SELECTED TRACK: ‘All or Nothing (At All),’ vocals by Eric Thomas and Gene Barge. Keyboards: Matt Rose and Richard Gibbs. From Olio.

SELECTED TRACK: ‘Them Changes,’ a cover of the Buddy Miles tune, with lead vocal and lead guitar by Criss ‘Righteous’ Johnson, accompanied by the Phenix Horns (aka the Earth, Wind & Fire Horns). From Olio.

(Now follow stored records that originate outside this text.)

(** The body of [repr(s)] between the quotes [q]. *)
Fixpoint repr_body (q : ascii) (s : string) : string :=
  match s with
  | EmptyString => EmptyString
  | String c s' =>
      let n := nat_of_ascii c in
      (if Ascii.eqb c q || Ascii.eqb c bslash then String bslash (String c EmptyString)
       else if (n =? 9)%nat then String bslash "t"
       else if (n =? 10)%nat then String bslash "n"
       else if (n =? 13)%nat then String bslash "r"
       else if (n <? 32)%nat || (n =? 127)%nat then String bslash ("x" ++ hex2 c)
       else String c EmptyString) ++ repr_body q s'
  end.

(** [repr(s)] of a [str]: double quotes only when the text holds a single
    quote and no double quote.  Bytes above 127 are kept as they are: the
    escapes CPython writes for non-printable code points above 127 are not
    modelled. *)
Definition repr_str (s : string) : string :=
  let q := if contains_char squote s && negb (contains_char dquote s)
           then dquote else squote in
  String q (repr_body q s ++ String q EmptyString).

(** [repr(v)].  The limits of the interpreter are not modelled: CPython
    raises [RecursionError] on nesting beyond its recursion limit and
    [ValueError] on an [int] of more than 4300 digits. *)
Fixpoint repr (v : value) : string :=
  match v with
  | VNone => "None"
  | VBool b => if b then "True" else "False"
  | VInt z => int_str z
  | VFloat r => r
  | VStr s => repr_str s
  | VList l => "[" ++ join ", " (map repr l) ++ "]"
  | VDict d =>
      "{" ++ join ", "
        ((fix items (d : dict) : list string :=
            match d with
            | [] => []
            | (k, x) :: d' => (repr_str k ++ ": " ++ repr x) :: items d'
            end) d) ++ "}"
  end.

(** [str(v)], which is also ["{}".format(v)]. *)
Definition str (v : value) : string :=
  match v with
  | VStr s => s
  | _ => repr v
  end.

(** *** len() *)

(** A byte that continues a UTF-8 sequence. *)
Definition is_continuation (c : ascii) : bool :=
  let n := nat_of_ascii c in (128 <=? n)%nat && (n <? 192)%nat.

(** The number of code points of a [str] held as UTF-8 bytes. *)
Fixpoint char_count (s : string) : nat :=
  match s with
  | EmptyString => O
  | String c s' => (if is_continuation c then 0 else 1) + char_count s'
  end.

(** [len(v)]: only [str], [list] and [dict] have a length. *)
Definition len_of (v : value) : result nat :=
  match v with
  | VStr s => Return (char_count s)
  | VList l => Return (length l)
  | VDict d => Return (length d)
  | _ => Raise (Exn TypeError
                  ("object of type '" ++ type_name v ++ "' has no len()"))
  end.

(** [str(n)] of a length. *)
Definition nat_str (n : nat) : string := int_str (Z.of_nat n).

Definition result_map {A B} (f : A -> B) (r : result A) : result B :=
  match r with
  | Return a => Return (f a)
  | Raise e => Raise e
  end.

End Py.

(** ** json.dumps(obj, indent=2, ensure_ascii=False, default=str) *)

Module Json.
Import Py.

(** The replacement of one character inside a JSON string when
    [ensure_ascii] is false: the quote, the backslash and the control
    characters below 32 are escaped, everything else is kept. *)
Definition escape_char (c : ascii) : string :=
  let n := nat_of_ascii c in
  if Ascii.eqb c dquote then String bslash (String dquote EmptyString)
  else if Ascii.eqb c bslash then String bslash (String bslash EmptyString)
  else if (n =? 10)%nat then String bslash "n"
  else if (n =? 13)%nat then String bslash "r"
  else if (n =? 9)%nat then String bslash "t"
  else if (n =? 8)%nat then String bslash "b"
  else if (n =? 12)%nat then String bslash "f"
  else if (n <? 32)%nat then String bslash ("u00" ++ hex2 c)
  else String c EmptyString.

Fixpoint escape (s : string) : string :=
  match s with
  | EmptyString => EmptyString
  | String c s' => escape_char c ++ escape s'
  end.

Definition encode_str (s : string) : string :=
  String dquote (escape s ++ String dquote EmptyString).

(** [float.__repr__] with the three names the encoder gives to the
    non-finite floats. *)
Definition encode_float (r : string) : string :=
  if String.eqb r "nan" then "NaN"
  else if String.eqb r "inf" then "Infinity"
  else if String.eqb r "-inf" then "-Infinity"
  else r.

Fixpoint spaces (n : nat) : string :=
  match n with
  | O => EmptyString
  | S n' => String " "%char (spaces n')
  end.

(** A newline followed by the indentation of nesting level [lvl]. *)
Definition newline_indent (lvl : nat) : string := nl ++ spaces (2 * lvl).

(** The encoding of [v] met at nesting level [lvl].  The keys of a dict
    decoded from JSON are [str], and none of the values needs [default].
    The recursion limit of the interpreter is not modelled. *)
Fixpoint encode (lvl : nat) (v : value) : string :=
  match v with
  | VNone => "null"
  | VBool b => if b then "true" else "false"
  | VInt z => int_str z
  | VFloat r => encode_float r
  | VStr s => encode_str s
  | VList l =>
      match l with
      | [] => "[]"
      | _ =>
          "[" ++ newline_indent (S lvl)
              ++ join ("," ++ newline_indent (S lvl)) (map (encode (S lvl)) l)
              ++ newline_indent lvl ++ "]"
      end
  | VDict d =>
      match d with
      | [] => "{}"
      | _ =>
          "{" ++ newline_indent (S lvl)
              ++ join ("," ++ newline_indent (S lvl))
                   ((fix items (d : dict) : list string :=
                       match d with
                       | [] => []
                       | (k, x) :: d' =>
                           (encode_str k ++ ": " ++ encode (S lvl) x) :: items d'
                       end) d)
              ++ newline_indent lvl ++ "}"
      end
  end.

Definition dumps (v : value) : string := encode 0 v.

End Json.

(** ** tools/utils.py *)

Module Utils.
Import Py.

(** [v.lower()]: only [str] has the attribute. *)
Definition call_lower (v : value) : result string :=
  match v with
  | VStr s => Return (lower s)
  | _ => Raise (Exn AttributeError
                  ("'" ++ type_name v ++ "' object has no attribute 'lower'"))
  end.

(** The test of line 22: a [data] key holding a dict, and at most two keys. *)
Definition is_envelope (response : dict) : bool :=
  mem "data" response
  && match lookup "data" response with Some v => is_dict v | None => false end
  && (len response <=? 2)%nat.

(** Lines 22-23: the working value after the envelope test. *)
Definition unwrap (response : dict) : dict :=
  if is_envelope response then
    match lookup "data" response with
    | Some (VDict inner) => inner
    | _ => response
    end
  else response.

(** Lines 26-37: the error report.  [error_parts] holds three [str] when
    the traceback is appended; [join] raises on a fourth item that is not. *)
Definition error_report (response : dict) : result value :=
  let error_msg := get "error" (VStr "Unknown error occurred") response in
  let traceback_info := get "traceback" (VStr "") response in
  let error_parts := ["=== ERROR ==="; "Error: " ++ str error_msg] in
  if truthy traceback_info then
    match traceback_info with
    | VStr tb =>
        Return (VStr (join nl (app error_parts [nl ++ "=== TRACEBACK ==="; tb])))
    | other =>
        Raise (Exn TypeError
                 ("sequence item 3: expected str instance, "
                    ++ type_name other ++ " found"))
    end
  else Return (VStr (join nl error_parts)).

(** Lines 49-56: the status report. *)
Definition status_report (response : dict) : string :=
  let status_parts :=
    ["=== REVIT STATUS ===";
     "Status: " ++ str (get "status" (VStr "Unknown") response);
     "Health: " ++ str (get "health" (VStr "Unknown") response)] in
  let status_parts :=
    match lookup "api_name" response with
    | Some v => app status_parts ["API: " ++ str v]
    | None => status_parts
    end in
  let status_parts :=
    match lookup "document_title" response with
    | Some v => app status_parts ["Document: " ++ str v]
    | None => status_parts
    end in
  join nl status_parts.
(** Proves [appends] for a computation built from the primitives and from
    member functions already known to append, by following its sequencing
    and case analyses. *)
Ltac appends_step :=
  first
    [ solve [auto with appends nocore]
    | progress cbv zeta
    | progress unfold vtkErrorMacro, vtkWarningMacro,
        vtkGenericWarningMacro, Modified
    | apply appends_when
    | apply appends_bind; [| intros ?]
    | match goal with
      | |- appends (if ?b then _ else _) => destruct b
      | |- appends (match ?x with _ => _ end) => destruct x
      | |- appends (let '(_, _) := ?x in _) => destruct x
      end ].

Ltac appends_auto := intros; repeat appends_step.

Lemma appends_Stat env path : appends (Stat env path).
Proof. unfold Stat. appends_auto. Qed.

Lemma appends_ComputeInternalFileName env slice :
  appends (ComputeInternalFileName env slice).
Proof. unfold ComputeInternalFileName, vtkErrorMacro. appends_auto. Qed.

Lemma appends_ComputeDataIncrements : appends ComputeDataIncrements.
Proof. unfold ComputeDataIncrements, vtkErrorMacro. appends_auto. Qed.

Lemma appends_CloseFile : appends CloseFile.
Proof. unfold CloseFile. appends_auto. Qed.

#[local] Hint Resolve appends_Stat appends_ComputeInternalFileName
  appends_ComputeDataIncrements appends_CloseFile : appends.

Lemma appends_OpenFile env : appends (OpenFile env).
Proof. unfold OpenFile, vtkErrorMacro. appends_auto. Qed.

Lemma appends_DataIncrements_at incs d : appends (DataIncrements_at incs d).
Proof. unfold DataIncrements_at. appends_auto. Qed.

#[local] Hint Resolve appends_OpenFile appends_DataIncrements_at : appends.

Lemma appends_GetHeaderSize env idx : appends (GetHeaderSize env idx).
Proof. unfold GetHeaderSize, vtkErrorMacro. appends_auto. Qed.

#[local] Hint Resolve appends_GetHeaderSize : appends.

Lemma appends_SeekFile_streamStart env i j k :
  appends (SeekFile_streamStart env i j k).
Proof. unfold SeekFile_streamStart. appends_auto. Qed.

#[local] Hint Resolve appends_SeekFile_streamStart : appends.

Lemma appends_SeekFile env i j k : appends (SeekFile env i j k).
Proof. unfold SeekFile, vtkWarningMacro. appends_auto. Qed.

#[local] Hint Resolve appends_SeekFile : appends.

Lemma result_bind {A B} (m : M A) (k : A -> M B) (s : Reader) :
  appends m -> (forall a, appends (k a)) ->
  result (bind m k) s = result (k (result m s)) (after m s).
Proof. intros Hm Hk. apply (bind_observed m k s Hm Hk). Qed.

Lemma after_bind {A B} (m : M A) (k : A -> M B) (s : Reader) :
  appends m -> (forall a, appends (k a)) ->
  after (bind m k) s = after (k (result m s)) (after m s).
Proof. intros Hm Hk. apply (bind_observed m k s Hm Hk). Qed.

Lemma effects_bind {A B} (m : M A) (k : A -> M B) (s : Reader) :
  appends m -> (forall a, appends (k a)) ->
  effects (bind m k) s = effects m s ++ effects (k (result m s)) (after m s).
Proof. intros Hm Hk. apply (bind_observed m k s Hm Hk). Qed.

(** ** Resolving the header size *)

(** [ComputeDataIncrements] writes [DataIncrements] and nothing else, and
    reports at most the unknown scalar type. *)
Lemma ComputeDataIncrements_frame (s : Reader) :
  after ComputeDataIncrements s =
    with_DataIncrements (DataIncrements (after ComputeDataIncrements s)) s /\
  (effects ComputeDataIncrements s = [] \/
   effects ComputeDataIncrements s = [EvError "Unknown DataScalarType"]).
Proof.
  run_member ComputeDataIncrements.
  destruct (vtkTemplateMacro_sizeof (DataScalarType s)); simpl.
  - auto.
  - destruct s; auto.
Qed.

(** [ComputeInternalFileName] writes [InternalFileName] and nothing else;
    it reports an error only when no naming member is set. *)
Lemma ComputeInternalFileName_frame env (slice : Z) (s : Reader) :
  after (ComputeInternalFileName env slice) s =
    with_InternalFileName
      (InternalFileName (after (ComputeInternalFileName env slice) s)) s /\
  (forall msg,
     In (EvError msg) (effects (ComputeInternalFileName env slice) s) ->
     FileName s = None /\ FilePattern s = None /\ FileNames s = None).
Proof.
  run_member ComputeInternalFileName.
  destruct s as [fn fp fpat fns ? ? ? ? ? ? ? ? ? ? ? ? ? ? ? ?]; simpl.
  destruct fn, fpat, fns; simpl; repeat case_match; simpl;
    (split; [reflexivity | intros msg Hin; simpl in Hin; intuition congruence]).
Qed.

Lemma resolved_path_increments env (incs : vec Z 4) (s : Reader) (idx : Z) :
  resolved_path env (with_DataIncrements incs s) idx = resolved_path env s idx.
Proof.
  unfold resolved_path. run_member ComputeInternalFileName.
  repeat case_match; reflexivity.
Qed.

On the other hand, “Give Me My Flowers Now” gets a run for its moment in the sensitivity department with the heart tugging “All or Nothing (At All),” a double-edged gospel-influenced ’70-style soul ballad that finds vocalist smooth-voiced Eric Thomas (late of the Independents and Silk) and G sharing verses bemoaning the end of an affair but leaving the door open for reconciliation hinging on a total commitment (“I can’t share your love/got to be all or nothing at all”). And coming up hard on the outside challenging these is a happier, horn-enhanced soul ballad, “This Is My Love Song to You,” co-written with Chicago soul singer Billy McGregor and brought home with full force by the emotional expressiveness of G’s heartfelt vocal, with Will Crosby’s soaring guitar solo complementing the singers’ (G and his gospel-style background chorus) intense conviction. On an upbeat note, G also puts the band through a fierce workout in a raucous cover of Buddy Miles’s “Them Changes,” a burning track keyed by a keening, powerhouse vocal from Criss “Righteous” Johnson, who also gets it going with a dazzling, dizzying multi-textured white-hot guitar solo, and the robust punch provided throughout by the Earth, Wind & Fire horn section, the Phenix Horns. Sly Stone got nothing on this track. And no one’s got anything on Gene “Daddy G” Barge: he just keeps getting better. The only problem with Olio is that it’s only one disc—when it closes with the lovely if aching “I Can’t Make You Love Me,” an instrumental coda with sensitive, rippling keyboard work from Matt Rose and Richard Gibbs and, for almost the entire 4:28 of the song’s length, a probing, introspective sax solo by G that will flat lay you low it is so epically sad, you simply want more of this fine music as conceived by this towering artist. For that we will have to wait. And we will.